最後のミッションを終えて帰還したスペースシャトル「アトランティス」号 photo by gettyimages

1981年にスペースシャトルが初めて宇宙に到達した「コロンビア」号のミッションSTS-1から、最後の「アトランティス」号のミッションSTS-135まで、30年間でのべ135回の打ち上げが行われました。
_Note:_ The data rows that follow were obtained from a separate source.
(** * ds4300-final-project: Wikipedia archive extractor and crawl engine

  A shallow embedding of
  - [data_stores/sqlite/__init__.py]  (index listing parser and index builder),
  - [wiki/reader.py]                   (byte-range extraction, [MWParser], retrieval),
  - [data_stores/neo4j/article_node.py] and [search/__main__.py] (graph store, crawl loop),
  together with the properties of the specification that concern them.

  Python [str] values are modelled as [string], Python [int] as [Z],
  [bytes] as [list byte], a [dict] as a [gmap], a [set] as a [gset]. *)

From Stdlib Require Import ZArith String Ascii Strings.Byte List Lia Bool.
From stdpp Require Import base option list strings gmap sorting.
Import ListNotations.

Open Scope list_scope.

(** ** Python string helpers *)

Module PyStr.

Definition colon : ascii := ":"%char.
Definition dquote : ascii := "034"%char.

(** [len(s)] *)
Definition len (s : string) : nat := String.length s.

(** [s[i:j]] for non-negative [i], [j]: the characters at positions
    [i .. j-1], cut at the end of the string. *)
Definition slice (s : string) (i j : nat) : string :=
  substring i (j - i) s.

(** [s.split(":")]: the maximal colon-free pieces, in order.  The result is
    never empty; an empty input gives one empty piece. *)
Fixpoint split_colon (s : string) : list string :=
  match s with
  | EmptyString => [EmptyString]
  | String c r =>
      if Ascii.eqb c colon then EmptyString :: split_colon r
      else match split_colon r with
           | p :: ps => String c p :: ps
           | [] => [String c EmptyString]
           end
  end.

(** [sep.join(parts)] with the empty separator *)
Definition join (parts : list string) : string :=
  fold_right String.append EmptyString parts.

Fixpoint count_colons (s : string) : nat :=
  match s with
  | EmptyString => 0
  | String c r => (if Ascii.eqb c colon then 1 else 0) + count_colons r
  end.

Definition no_colon (s : string) : Prop := count_colons s = 0.

(** [str(x)] where [x] is [None] or already a [str] *)
Definition str_opt (x : option string) : string :=
  match x with
  | None => "None"
  | Some s => s
  end.

End PyStr.

(** ** [data_stores/sqlite/__init__.py] *)

Module Sqlite.
Import PyStr.

(** [parse_colons(s)]; [None] is the [IndexError] of [portions[1]] when
    [s] holds no colon. *)
Definition parse_colons (s : string) : option (list string) :=
  let portions := split_colon s in
  match portions with
  | p0 :: p1 :: _ => Some [p0; p1; slice s (len p0 + len p1 + 2) (len s)]
  | _ => None
  end.

End Sqlite.

(** ** The index builder of [data_stores/sqlite/__init__.py] *)

Module IndexBuilder.
Import PyStr Sqlite.

(** A cell of a row: the three parsed fields are [str]; the appended
    [last_byte] is a [str] again or the [int] [-1]. *)
Inductive pyval : Type :=
| PyStr (s : string)
| PyInt (z : Z).

#[global] Instance pyval_eq_dec : EqDecision pyval.
Proof. solve_decision. Defined.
このうち失敗したミッションは、1986年の「チャレンジャー」号の爆発事故(発射時)と、2003年の「コロンビア」号の空中分解事故(大気圏再突入時)の2回のみです。

 

計画の段階では、機体の再利用のためにそれまでの有人宇宙飛行に比べて格段にコストを抑えられると考えられていましたが、実際にはオービタ以外の部分は一回使い切りであり、さらに繰り返し使用に耐える安全性を確保する必要もあったため、結果的には使い捨てのロケットよりも運用コストが高くなってしまったそうです。

日本人としては、7名の宇宙飛行士が計13回のミッションでスペースシャトルに搭乗しています。

スペースシャトルのミッションが終了して以降、アメリカでは有人宇宙飛行は行われていませんでしたが、2020年5月30日に、スペースX社が製造した「クルー・ドラゴン」によって2名の宇宙飛行士を国際宇宙ステーションに送り出すことに成功しました。これは民間企業による初の有人宇宙飛行でもあります。

スペースX社の「ファルコン9」で打ち上げられる「クルー・ドラゴン」(先頭部分に搭載) photo by gettyimages

「クルー・ドラゴン」は2020年8月2日に地球に帰還する予定で、来年以降の打ち上げ計画においてその機体が再利用される可能性もあるそうです。

なお、今年の9月以降に予定されている次の「クルー・ドラゴン」のミッションには、野口聡一宇宙飛行士がミッションスペシャリストとして搭乗することも決まっています。